[Stored data entries]
(** [url.toString()] once [searchParams] has been written to: the query is
    the serialized list, and there is none when the list is empty. *)
Definition URL_toString (u : URL) : string :=
  url_base u +:+
  (match searchParams u with
   | [] => EmptyString
   | ps => "?" +:+ join "&" (map serialize_param ps)
   end) +:+ url_hash u.

(** The builtins of the platform the embedding does not look into. *)
Class Runtime : Type := {
  (** [crypto.createHash("sha256").update(s).digest("hex")] *)
  sha256_hex : string -> result string;
  (** [JSON.parse(line)] *)
  JSON_parse : string -> result json_value;
  (** [new URL(s)] *)
  URL_new : string -> result URL;
}.

(** ** Requests and responses *)

(** The parts of an Express request the handlers read.  A query parameter
    is absent or one string. *)
Record Request : Type := {
  params_lead_id : string;                  (* req.params.lead_id *)
  query_c : option string;                  (* req.query.c *)
  query_lid : option string;                (* req.query.lid *)
  header_user_agent : option string;        (* user-agent *)
  header_x_forwarded_for : option string;   (* x-forwarded-for *)
  socket_remoteAddress : option string;     (* req.socket.remoteAddress *)
  req_ip : option string;                   (* req.ip *)
}.

(** A row of a table of the stats page: [campaign], [total], [unique]. *)
Record Row : Type := {
  row_campaign : string;
  total : nat;
  unique : nat;
}.

Inductive Body : Type :=
  | Text (s : string)                       (* res.send(string) *)
  | Image (base64 : string)                 (* res.send(Buffer.from(base64, "base64")) *)
  | NoBody                                  (* res.end() *)
  | RedirectNotice                          (* what res.redirect writes *)
  | StatsPage (clickRows openRows conversionRows : list Row).
                                            (* the tables of the stats template *)

Record Response : Type := {
  status : Z;
  location : option string;
  content_type : option string;
  cache_control : option string;
  body : Body;
}.

(** [res.redirect(code, url)]: the Location header is the URL passed
    through [encodeUrl]. *)
Definition redirect (code : Z) (url : string) : Response :=
  {| status := code; location := Some (encodeUrl url); content_type := None;
     cache_control := None; body := RedirectNotice |}.

(** How a handler ends: it has sent a response, or its promise rejects
    before any response was sent. *)
Inductive outcome : Type :=
  | Sent (r : Response)
  | Rejected (e : error).

(** [String(v || "")] for an absent or string value. *)
Definition String_or_empty (v : option string) : string :=
  match v with
  | Some s => s
  | None => EmptyString
  end.

(** ** Plain objects used as maps *)

(** The own properties of an object created by [{}], in creation order. *)
Abbreviation object A := (list (string * A)).

(** The members every plain object inherits from [Object.prototype]. *)
Definition Object_prototype_keys : list string :=
  [ "constructor"; "__defineGetter__"; "__defineSetter__"; "hasOwnProperty";
    "__lookupGetter__"; "__lookupSetter__"; "isPrototypeOf";
    "propertyIsEnumerable"; "toString"; "valueOf"; "__proto__";
    "toLocaleString" ].

Definition inherited (k : string) : bool :=
  bool_decide (k ∈ Object_prototype_keys).

(** [o[k]] for an own property. *)
Fixpoint get_own {A} (o : object A) (k : string) : option A :=
  match o with
  | [] => None
  | (k', a) :: o' => if String.eqb k' k then Some a else get_own o' k
  end.

(** [o[k] = a] for a key that is not inherited: an own property keeps its
    place, a new one goes last. *)
Fixpoint set_own {A} (o : object A) (k : string) (a : A) : object A :=
  match o with
  | [] => [(k, a)]
  | (k', a') :: o' =>
      if String.eqb k' k then (k', a) :: o' else (k', a') :: set_own o' k a
  end.

(** The value of a string of decimal digits. *)
Fixpoint decimal_value (acc : N) (s : string) : option N :=
  match s with
  | EmptyString => Some acc
  | String c s' =>
      let n := N_of_ascii c in
      if ((48 <=? n) && (n <=? 57))%N
      then decimal_value (10 * acc + (n - 48))%N s'
      else None
  end.

(** An array index: the canonical decimal form of an integer below
    [2^32 - 1]. *)
Definition array_index (k : string) : option N :=
  match k with
  | EmptyString => None
  | String c rest =>
      if Ascii.eqb c "0" && truthy_string rest then None
      else match decimal_value 0 k with
           | Some n => if (n <? 4294967295)%N then Some n else None
           | None => None
           end
  end.

(** [array.sort(compare)]: a stable sort; [x], which comes before all of
    [sorted] in the array, goes past the elements it compares greater to. *)
Fixpoint sort_insert {A} (compare : A -> A -> Z) (x : A) (sorted : list A) : list A :=
  match sorted with
  | [] => [x]
  | y :: sorted' =>
      if 0 <? compare x y then y :: sort_insert compare x sorted'
      else x :: sorted
  end.

Definition sort {A} (compare : A -> A -> Z) (l : list A) : list A :=
  foldr (sort_insert compare) [] l.

(** [Object.keys(o)]: the array indices in ascending order, then the other
    keys in creation order. *)
Definition Object_keys {A} (o : object A) : list string :=
  let keys := map fst o in
  let index_of k := match array_index k with Some n => Z.of_N n | None => 0 end in
  sort (fun a b => index_of a - index_of b)
       (List.filter (fun k => bool_decide (is_Some (array_index k))) keys)
  ++ List.filter (fun k => negb (bool_decide (is_Some (array_index k)))) keys.

(** ** The flat-file variant *)

Module Flat.

(** The environment the process starts in. *)
Record Env : Type := {
  env_LANDING_BASE : option string;       (* process.env.LANDING_BASE *)
}.

(** [const LANDING_BASE = (process.env.LANDING_BASE || "").trim()] *)
Definition LANDING_BASE (env : Env) : string :=
  trim (String_or_empty (env_LANDING_BASE env)).

(** The file at [EVENTS_PATH]: its content when it exists, and the errno
    code the file system answers a read or an append with when it fails
    them. *)
Record Store : Type := {
  events_file : option string;
  read_fault : option string;
  write_fault : option string;
}.

(** [fs.promises.readFile(EVENTS_PATH, "utf8")] *)
Definition readFile (st : Store) : result string :=
  match read_fault st with
  | Some code => Throw (FsError code)
  | None =>
      match events_file st with
      | Some data => Ok data
      | None => Throw (FsError "ENOENT")
      end
  end.

(** [fs.promises.appendFile(EVENTS_PATH, line, "utf8")]: the file is
    created when it does not exist. *)
Definition appendFile (st : Store) (line : string) : Store * result unit :=
  match write_fault st with
  | Some code => (st, Throw (FsError code))
  | None =>
      ({| events_file := Some (String_or_empty (events_file st) +:+ line);
          read_fault := read_fault st;
          write_fault := write_fault st |}, Ok tt)
  end.

Section WithRuntime.
Context {runtime : Runtime}.

Definition ipHash (ip : string) : string :=
  match sha256_hex (or_else ip EmptyString) with
  | Ok digest => slice digest 0 16
  | Throw _ => EmptyString
  end.

Definition appendEvent (st : Store) (ev : Event) : Store * result unit :=
  let line := JSON_stringify ev +:+ String newline EmptyString in
  appendFile st line.

(** The callback of [.map] in [readEvents]. *)
Definition parse_line (l : string) : option json_value :=
  match JSON_parse l with
  | Ok v => Some v
  | Throw _ => None
  end.

(** [.filter(Boolean)] on the mapped lines, [null] for a line that
    does not parse. *)
Definition keep (parsed : option json_value) : option json_value :=
  match parsed with
  | Some v => if Boolean v then Some v else None
  | None => None
  end.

Exercise prompt:
Begin with the first line of the records and finish with the line containing "(** The builtins". Reproduce those lines exactly, both ends included, and nothing else.

Task result:
(** [url.toString()] once [searchParams] has been written to: the query is
    the serialized list, and there is none when the list is empty. *)
Definition URL_toString (u : URL) : string :=
  url_base u +:+
  (match searchParams u with
   | [] => EmptyString
   | ps => "?" +:+ join "&" (map serialize_param ps)
   end) +:+ url_hash u.

(** The builtins of the platform the embedding does not look into. *)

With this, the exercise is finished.